Definition startCrawl (cfg : crawlConfig) (configPath urls only render : string) (depth maxPages : Z) (reviewed : bool) : Exit + Crawling :=
  bind (selectTargets (Targets cfg) configPath urls only render depth maxPages) (fun targets =>
  if negb reviewed then inl Refused
  else
    let c := base cfg in
    let http := KHTTP (mkHTTPFetcher "" true false) (RequestTimeout c) in
    let shellAware := KHTTP (mkHTTPFetcher "" true true) (RequestTimeout c) in
    bind (if existsb wantsBrowser targets
          then bind (buildBrowser (crawlBrowser c)) (fun b => inr (Some b)) else inr None) (fun browser =>
    bind (buildPageSink c) (fun sink =>
    bind (parseProxyStrategy (ProxyStrategy c)) (fun s =>
    inr (mkCrawling http (map (fun t => (t, targetFetcher http shellAware browser t, buildProxies c s)) targets) sink
           (buildLimiter (AdaptiveRate c) (RatePerHostRPS cfg) (RateBurst c) (RateMinRPS c))))))).

Definition loadAndStartCrawl (unmarshal : string -> crawlConfig -> crawlConfig * option goerr) (configPath : string)
    (file : goerr + string) (urls only render : string) (depth maxPages : Z) (reviewed : bool) : Exit + Crawling :=
  let '(cfg, err) := load unmarshal configPath file in
  bind (must "load config" err cfg) (fun cfg => startCrawl cfg configPath urls only render depth maxPages reviewed).

(** The worker pools of a target, for its pages and for robots.txt: the same
    settings. *)
Definition crawlPools (cfg : crawlConfig) : Worker.PoolConfig * Worker.PoolConfig :=
  let c := Worker.mkPoolConfig (MaxRetries (base cfg)) (MaxProxyWait (base cfg)) (ccUserAgent cfg) in (c, c).

(** What a scrape of a crawl reads: the sums over the pools of the targets. *)
Definition crawlGauges (clk : nat -> time) (pools : list ProxyPool.Pool) (l : Limiter _) : Metrics.ProxyGauges :=
  let '(a, c) := fold_left (fun '(a, c) pl => let '(a', c') := ProxyPool.Counts clk pl in (wrap64 (a + a'), wrap64 (c + c')))
                   pools (0, 0) in
  Metrics.mkGauges a c (Throttled l).

(** What is logged of a target when its [Run] returned. *)
Inductive TargetLog := TargetError (e : goerr) | TargetDone (elapsed : duration) (stats : Crawl.CrawlStats).

Definition targetLog (elapsed : duration) (stats : Crawl.CrawlStats) (err ctxErr : option goerr) : TargetLog :=
  match err, ctxErr with
  | Some e, None => TargetError e
  | _, _ => TargetDone (Reporter.Round elapsed Millisecond) stats
  end.

(** ** [cmd/api] *)

Record APIProcess := mkAPI {
  apiAddr : string; apiRedis : string; apiStream : string;
  apiCounter : option string;                    (* the DSN of the sink that counts *)
  apiSchedule : option (list Harvest) }.         (* the harvests registered, when there is a schedule *)

(** The loop over the harvests of the schedule. *)
Fixpoint addHarvests (parseCron : string -> option goerr) (hs : list Harvest) (sched : Scheduler) : Exit + Scheduler :=
  match hs with
  | [] => inr sched
  | h :: rest =>
      let '(sched, err) := AddHarvest parseCron h sched in
      bind (must "register scheduled harvest" err sched) (addHarvests parseCron rest)
  end.

(** The sink that counts results, when its environment variable is set. *)
Definition openCounter (dsnEnv : string) : Exit + option string :=
  let dsn := Getenv dsnEnv in
  if decide (dsn <> "") then must "connect to postgres for job-status counting" (connect dsn) (Some dsn) else inr None.
(* ===== verification/Process.v ===== *)
(** * The life of a process ([cmd/harvester], [cmd/crawl], [cmd/api])

    [main] of the three commands from the flags to the return: what is acquired,
    in which order, when the work runs, what the deferred calls release and what
    nothing does.  A process is its trace of effects; [log.Fatal] and [os.Exit] end it where it
    stands, without the deferred calls.  What the work itself does is in
    [PoolRun], [Coordinator] and [Jobs]. *)

From Stdlib Require Import Ascii.
From S2P Require Import Prelude Float64 GoString Errors RateLimit CrawlScope Jobs Commands.
From S2P Require Reporter.

Open Scope string_scope.

(** ** Effects *)

(** What a process takes hold of. *)
Inductive resource :=
  | RBrowser                         (* the fetcher with a browser *)
  | RSink (k : SinkKind)             (* the result sink of the harvester *)
  | RPageSink (k : SinkKind) (c : CloseSink)
  | RSignals                         (* [signal.NotifyContext] *)
  | RReporter
  | RRedis (addr : string)           (* [redis.NewClient] *)
  | RCounter (dsn : string)          (* the sink that counts results *)
  | RScheduler.

Inductive effect :=
  | Acquired (r : resource)
  | Released (r : resource)
  | MetricsStarted (addr : string)
  | TargetStarted (name : string)    (* [go func] of a target *)
  | WorkBegun                        (* [pool.Run], [ListenAndServe] called *)
  | WorkDone.                        (* [pool.Run], [wg.Wait], [ListenAndServe] returned *)

(** A trace, and the exit that cut it short or the value it leads to. *)
Definition Proc (A : Type) : Type := (list effect * (Exit + A))%type.

#[export] Instance Proc_ret : MRet Proc := fun _ a => ([], inr a).
#[export] Instance Proc_bind : MBind Proc := fun _ _ f p =>
  match p.2 with
  | inl e => (p.1, inl e)
  | inr a => let q := f a in ((p.1 ++ q.1)%list, q.2)
  end.

Definition does (es : list effect) : Proc unit := (es, inr tt).
Definition lift {A} (x : Exit + A) : Proc A := ([], x).

(** A fetcher that is an [io.Closer]. *)
Definition isCloser (f : FetcherKind) : bool := match f with KBrowser _ | KFailover _ _ => true | _ => false end.

Definition metricsServer (addr : string) : list effect := if decide (addr = "") then [] else [MetricsStarted addr].

Section Main.
Context (Getenv : string -> string) (errorText : goerr -> string).
Context (loadFixtures launch createFile connect redis seed : string -> option goerr).

(** ** [cmd/harvester] *)

Definition checkQueries (cfg : Config) : Exit + unit :=
  if bool_decide (cQueries cfg = []) && negb (bool_decide (QueueBackend cfg = "redis"))
  then inl (Fatal "no queries configured (set queries: in config or pass -queries)") else inr tt.

(** The deferred [Close] of a fetcher that has one, and what comes before it. *)
Definition harvestMain (unmarshal : string -> Config -> Config * option goerr) (path : string) (file : goerr + string)
    (mode queries : string) (reviewed : bool) : Proc unit :=
  let '(cfg, err) := Load unmarshal path file in
  cfg ← lift (must errorText "load config" err cfg);
  let cfg := withFlags mode queries cfg in
  _ ← lift (checkQueries cfg);
  fp ← lift (buildFetcherAndParser Getenv errorText loadFixtures launch cfg reviewed);
  let browser := if isCloser fp.1 then [RBrowser] else [] in
  _ ← does (map Acquired browser);
  sink ← lift (buildSink Getenv errorText createFile connect cfg);
  _ ← does [Acquired (RSink sink)];
  _ ← lift (parseProxyStrategy (ProxyStrategy cfg));
  _ ← does ([Acquired RSignals] ++ metricsServer (MetricsAddr cfg) ++ [Acquired RReporter]);
  _ ← does (if decide (QueueBackend cfg = "redis") then [Acquired (RRedis (RedisAddr cfg))] else []);
  _ ← lift (buildJobSource errorText redis seed cfg);
  does ([WorkBegun; WorkDone; Released RReporter; Released RSignals] ++ map Released browser).

(** ** [cmd/crawl] *)

(** The loop that starts the targets. *)
Fixpoint startTargets (strategy : string) (ts : list Target) : Proc unit :=
  match ts with
  | [] => mret tt
  | t :: rest =>
      _ ← lift (parseProxyStrategy strategy);
      _ ← does [TargetStarted (tName t)];
      startTargets strategy rest
  end.
(* ===== verification/Shutdown.v ===== *)
(** * The shutdown of the API ([cmd/api], [internal/api])

    The requests in flight, the signal, [http.Server.Shutdown] and the return of
    [main] as a transition system.  [net/http] documents that [ListenAndServe]
    returns as soon as [Shutdown] is called, while [Shutdown] itself waits for the
    requests in flight or its context; [main] returns after the former, and with it
    the process ends.  A server that fails ends the process through [log.Fatalf]. *)

From Stdlib Require Import Ascii.
From S2P Require Import Prelude GoString Errors Model Jobs.

Open Scope list_scope.

(** A [POST /jobs] in its loop: the jobs of the request pushed, and those left. *)
Record Handling := mkHandling { hPushed : list Job; hTodo : list Job }.

(** Where [main] is: in [ListenAndServe], past it, or gone with the process. *)
Inductive mphase := Serving | ListenReturned | Exited.

#[export] Instance mphase_eq_dec : EqDecision mphase.
Proof. solve_decision. Defined.








(** * Properties *)

#[export] Instance Handling_eq_dec : EqDecision Handling.
Proof. solve_decision. Defined.












(* ===== verification/Fixture.v ===== *)
(** * The fixture site and proxies ([tests/integration/fixture], [fixtureserver])

    The fictional search site of the end-to-end run: proxies with scripted
    behaviour, the page that needs JavaScript, and what the HTTP fetcher makes
    of them.  The embedded pages are the files under [testdata], with every
    double quote written as a backtick (they hold no backtick). *)

From Stdlib Require Import Ascii.
From S2P Require Import Prelude GoString Web Errors Classify HttpFetch FetchSpec.

Open Scope string_scope.
Open Scope Z_scope.

Definition Host : string := "serp.fixture.test".

(** ** The embedded pages *)

Fixpoint unquoted (s : string) : string :=
  match s with
  | EmptyString => EmptyString
  | String c rest => String (if Ascii.eqb c "`" then "034" else c)%char (unquoted rest)
  end.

- - -

**Exercise:**
Could you copy every line from the records that has "called" in it?

**Output for this exercise:**
  | WorkBegun                        (* [pool.Run], [ListenAndServe] called *)
    returns as soon as [Shutdown] is called, while [Shutdown] itself waits for the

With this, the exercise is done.